* WHAT IS NEEDED *
Look through the records below for the line holding "Definition reports w". Write it out exactly, with each following line through the line holding "length xs = length (w_traders w) ->".

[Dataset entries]
####################

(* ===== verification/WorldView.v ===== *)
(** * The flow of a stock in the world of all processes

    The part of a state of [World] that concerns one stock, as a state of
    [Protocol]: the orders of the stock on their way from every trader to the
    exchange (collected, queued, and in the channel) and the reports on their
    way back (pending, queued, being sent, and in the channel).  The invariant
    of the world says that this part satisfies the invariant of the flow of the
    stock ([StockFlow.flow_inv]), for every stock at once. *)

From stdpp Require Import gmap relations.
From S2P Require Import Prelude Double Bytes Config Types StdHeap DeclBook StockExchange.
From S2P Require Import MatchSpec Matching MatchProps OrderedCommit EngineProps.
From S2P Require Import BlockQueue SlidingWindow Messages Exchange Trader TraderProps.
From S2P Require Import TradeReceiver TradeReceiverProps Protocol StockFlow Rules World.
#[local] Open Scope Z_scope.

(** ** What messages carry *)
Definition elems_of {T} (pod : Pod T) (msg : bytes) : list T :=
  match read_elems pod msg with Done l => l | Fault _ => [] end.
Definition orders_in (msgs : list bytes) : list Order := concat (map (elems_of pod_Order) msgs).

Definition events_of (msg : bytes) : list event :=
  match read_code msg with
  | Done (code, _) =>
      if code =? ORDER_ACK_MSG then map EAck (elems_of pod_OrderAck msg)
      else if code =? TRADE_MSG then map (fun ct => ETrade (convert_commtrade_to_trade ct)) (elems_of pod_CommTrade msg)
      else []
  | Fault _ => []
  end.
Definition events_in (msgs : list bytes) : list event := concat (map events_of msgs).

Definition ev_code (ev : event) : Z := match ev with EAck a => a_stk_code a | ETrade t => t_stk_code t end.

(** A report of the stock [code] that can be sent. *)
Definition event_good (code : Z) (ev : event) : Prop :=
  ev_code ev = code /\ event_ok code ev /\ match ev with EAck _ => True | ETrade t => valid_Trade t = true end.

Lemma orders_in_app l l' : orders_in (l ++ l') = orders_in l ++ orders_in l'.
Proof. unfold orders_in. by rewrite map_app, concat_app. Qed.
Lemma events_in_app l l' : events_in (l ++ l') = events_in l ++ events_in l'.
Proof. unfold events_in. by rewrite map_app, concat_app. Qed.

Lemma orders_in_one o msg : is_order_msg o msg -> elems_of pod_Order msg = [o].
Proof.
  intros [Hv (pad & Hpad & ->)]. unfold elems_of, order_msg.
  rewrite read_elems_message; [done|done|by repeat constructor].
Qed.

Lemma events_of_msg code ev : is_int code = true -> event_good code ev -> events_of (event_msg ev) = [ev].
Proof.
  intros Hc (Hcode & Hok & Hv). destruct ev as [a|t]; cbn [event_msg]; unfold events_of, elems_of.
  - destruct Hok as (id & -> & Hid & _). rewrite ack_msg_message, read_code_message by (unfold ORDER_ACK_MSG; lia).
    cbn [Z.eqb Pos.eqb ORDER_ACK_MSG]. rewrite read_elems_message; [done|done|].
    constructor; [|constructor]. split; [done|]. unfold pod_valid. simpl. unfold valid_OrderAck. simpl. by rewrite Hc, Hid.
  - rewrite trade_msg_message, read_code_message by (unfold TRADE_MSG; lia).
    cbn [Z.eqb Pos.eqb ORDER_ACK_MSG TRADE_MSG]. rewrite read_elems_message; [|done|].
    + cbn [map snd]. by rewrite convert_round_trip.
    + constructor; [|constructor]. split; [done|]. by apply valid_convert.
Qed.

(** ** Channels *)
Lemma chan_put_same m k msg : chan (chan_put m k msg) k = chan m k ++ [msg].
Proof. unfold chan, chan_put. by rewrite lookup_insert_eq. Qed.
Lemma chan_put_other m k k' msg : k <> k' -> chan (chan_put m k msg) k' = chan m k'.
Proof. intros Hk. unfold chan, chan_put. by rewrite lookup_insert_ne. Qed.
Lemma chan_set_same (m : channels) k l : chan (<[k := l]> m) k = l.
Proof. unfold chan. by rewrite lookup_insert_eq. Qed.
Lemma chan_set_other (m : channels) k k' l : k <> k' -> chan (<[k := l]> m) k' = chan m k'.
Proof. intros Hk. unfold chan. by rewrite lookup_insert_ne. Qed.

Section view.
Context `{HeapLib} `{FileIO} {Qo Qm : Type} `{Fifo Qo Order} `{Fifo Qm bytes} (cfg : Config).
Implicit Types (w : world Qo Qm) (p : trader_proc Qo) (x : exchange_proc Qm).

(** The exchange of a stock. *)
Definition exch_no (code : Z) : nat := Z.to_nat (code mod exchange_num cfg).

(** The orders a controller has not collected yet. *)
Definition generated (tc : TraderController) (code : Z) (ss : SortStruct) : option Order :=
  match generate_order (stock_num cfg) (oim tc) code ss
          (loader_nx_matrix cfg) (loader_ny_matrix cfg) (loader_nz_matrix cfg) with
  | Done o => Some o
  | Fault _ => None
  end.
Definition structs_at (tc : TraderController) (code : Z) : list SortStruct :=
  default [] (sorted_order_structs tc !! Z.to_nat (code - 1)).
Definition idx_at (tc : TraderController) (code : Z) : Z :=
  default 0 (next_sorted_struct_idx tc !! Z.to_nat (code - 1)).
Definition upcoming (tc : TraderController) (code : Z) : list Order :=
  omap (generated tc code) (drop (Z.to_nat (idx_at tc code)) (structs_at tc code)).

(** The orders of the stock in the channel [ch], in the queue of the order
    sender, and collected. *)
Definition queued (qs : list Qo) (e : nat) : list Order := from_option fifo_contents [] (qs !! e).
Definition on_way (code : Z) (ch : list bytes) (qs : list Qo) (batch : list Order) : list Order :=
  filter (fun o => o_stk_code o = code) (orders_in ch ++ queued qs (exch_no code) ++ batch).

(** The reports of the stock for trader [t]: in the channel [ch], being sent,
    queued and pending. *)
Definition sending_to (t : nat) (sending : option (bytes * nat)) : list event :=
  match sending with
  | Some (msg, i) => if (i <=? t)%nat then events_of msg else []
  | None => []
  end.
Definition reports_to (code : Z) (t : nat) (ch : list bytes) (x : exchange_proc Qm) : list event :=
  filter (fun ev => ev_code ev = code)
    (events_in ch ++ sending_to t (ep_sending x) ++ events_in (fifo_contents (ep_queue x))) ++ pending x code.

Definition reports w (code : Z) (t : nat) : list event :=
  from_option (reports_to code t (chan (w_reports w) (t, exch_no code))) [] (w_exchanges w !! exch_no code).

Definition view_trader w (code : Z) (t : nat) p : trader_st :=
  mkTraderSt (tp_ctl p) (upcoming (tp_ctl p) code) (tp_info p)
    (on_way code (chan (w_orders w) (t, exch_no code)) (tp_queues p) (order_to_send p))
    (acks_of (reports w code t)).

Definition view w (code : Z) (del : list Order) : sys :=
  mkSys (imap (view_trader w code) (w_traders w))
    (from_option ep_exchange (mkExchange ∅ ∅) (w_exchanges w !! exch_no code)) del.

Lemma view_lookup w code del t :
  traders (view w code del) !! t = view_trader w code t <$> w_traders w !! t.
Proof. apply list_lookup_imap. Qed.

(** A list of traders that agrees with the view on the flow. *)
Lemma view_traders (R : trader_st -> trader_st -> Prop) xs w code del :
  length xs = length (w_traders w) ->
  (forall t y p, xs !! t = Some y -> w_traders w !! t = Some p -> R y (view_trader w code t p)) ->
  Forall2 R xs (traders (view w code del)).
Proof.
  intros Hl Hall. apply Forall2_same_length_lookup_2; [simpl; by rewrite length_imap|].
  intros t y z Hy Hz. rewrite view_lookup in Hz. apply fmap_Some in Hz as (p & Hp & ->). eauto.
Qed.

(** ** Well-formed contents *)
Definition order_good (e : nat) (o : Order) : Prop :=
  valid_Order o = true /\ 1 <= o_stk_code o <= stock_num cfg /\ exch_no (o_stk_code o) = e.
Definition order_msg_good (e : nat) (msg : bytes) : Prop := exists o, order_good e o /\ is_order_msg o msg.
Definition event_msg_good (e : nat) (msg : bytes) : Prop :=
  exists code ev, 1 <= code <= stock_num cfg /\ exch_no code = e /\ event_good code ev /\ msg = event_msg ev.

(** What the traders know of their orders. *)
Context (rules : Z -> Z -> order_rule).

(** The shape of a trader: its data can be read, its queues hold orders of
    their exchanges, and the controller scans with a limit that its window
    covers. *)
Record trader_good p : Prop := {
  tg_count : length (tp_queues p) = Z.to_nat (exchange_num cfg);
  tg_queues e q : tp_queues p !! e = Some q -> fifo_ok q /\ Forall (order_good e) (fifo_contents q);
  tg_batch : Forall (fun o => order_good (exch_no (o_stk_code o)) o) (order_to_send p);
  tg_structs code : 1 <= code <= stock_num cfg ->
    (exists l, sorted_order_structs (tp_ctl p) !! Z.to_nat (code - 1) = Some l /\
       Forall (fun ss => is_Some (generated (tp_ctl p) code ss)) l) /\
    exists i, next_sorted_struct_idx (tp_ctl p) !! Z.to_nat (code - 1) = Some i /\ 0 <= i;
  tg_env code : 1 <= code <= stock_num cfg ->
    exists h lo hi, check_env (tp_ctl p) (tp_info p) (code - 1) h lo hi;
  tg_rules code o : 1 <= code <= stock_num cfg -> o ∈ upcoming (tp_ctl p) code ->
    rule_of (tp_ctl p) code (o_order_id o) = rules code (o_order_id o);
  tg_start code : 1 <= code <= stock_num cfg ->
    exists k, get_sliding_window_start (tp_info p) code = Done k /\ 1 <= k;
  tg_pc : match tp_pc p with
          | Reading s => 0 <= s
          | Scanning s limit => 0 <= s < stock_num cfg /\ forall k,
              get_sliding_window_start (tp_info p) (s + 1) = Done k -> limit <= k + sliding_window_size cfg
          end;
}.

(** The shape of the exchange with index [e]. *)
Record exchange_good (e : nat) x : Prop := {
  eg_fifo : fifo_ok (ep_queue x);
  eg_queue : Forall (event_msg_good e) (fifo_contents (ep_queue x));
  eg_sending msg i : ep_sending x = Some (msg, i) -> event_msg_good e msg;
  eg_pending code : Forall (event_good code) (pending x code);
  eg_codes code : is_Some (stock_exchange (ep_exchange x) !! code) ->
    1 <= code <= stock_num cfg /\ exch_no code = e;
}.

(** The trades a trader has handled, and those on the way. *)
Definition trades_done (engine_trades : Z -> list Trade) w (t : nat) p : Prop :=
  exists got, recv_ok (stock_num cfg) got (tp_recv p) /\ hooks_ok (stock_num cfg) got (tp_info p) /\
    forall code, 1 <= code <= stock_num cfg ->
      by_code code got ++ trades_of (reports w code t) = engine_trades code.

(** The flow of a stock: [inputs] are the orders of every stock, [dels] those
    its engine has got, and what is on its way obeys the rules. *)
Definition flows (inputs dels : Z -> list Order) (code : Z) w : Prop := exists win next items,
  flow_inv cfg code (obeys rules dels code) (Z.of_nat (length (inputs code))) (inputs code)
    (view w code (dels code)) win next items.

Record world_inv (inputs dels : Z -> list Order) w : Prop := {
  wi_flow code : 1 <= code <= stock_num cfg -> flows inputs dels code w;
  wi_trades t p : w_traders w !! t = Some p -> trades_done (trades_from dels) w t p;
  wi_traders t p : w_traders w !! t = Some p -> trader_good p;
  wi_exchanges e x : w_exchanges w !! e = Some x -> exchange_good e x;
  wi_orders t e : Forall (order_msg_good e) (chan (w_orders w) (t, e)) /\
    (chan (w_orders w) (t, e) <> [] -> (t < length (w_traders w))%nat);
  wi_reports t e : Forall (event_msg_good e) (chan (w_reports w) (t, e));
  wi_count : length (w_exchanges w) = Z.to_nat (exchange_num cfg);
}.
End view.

####################

* THE ANSWER *
Definition reports w (code : Z) (t : nat) : list event :=
  from_option (reports_to code t (chan (w_reports w) (t, exch_no code))) [] (w_exchanges w !! exch_no code).

Definition view_trader w (code : Z) (t : nat) p : trader_st :=
  mkTraderSt (tp_ctl p) (upcoming (tp_ctl p) code) (tp_info p)
    (on_way code (chan (w_orders w) (t, exch_no code)) (tp_queues p) (order_to_send p))
    (acks_of (reports w code t)).

Definition view w (code : Z) (del : list Order) : sys :=
  mkSys (imap (view_trader w code) (w_traders w))
    (from_option ep_exchange (mkExchange ∅ ∅) (w_exchanges w !! exch_no code)) del.

Lemma view_lookup w code del t :
  traders (view w code del) !! t = view_trader w code t <$> w_traders w !! t.
Proof. apply list_lookup_imap. Qed.

(** A list of traders that agrees with the view on the flow. *)
Lemma view_traders (R : trader_st -> trader_st -> Prop) xs w code del :
  length xs = length (w_traders w) ->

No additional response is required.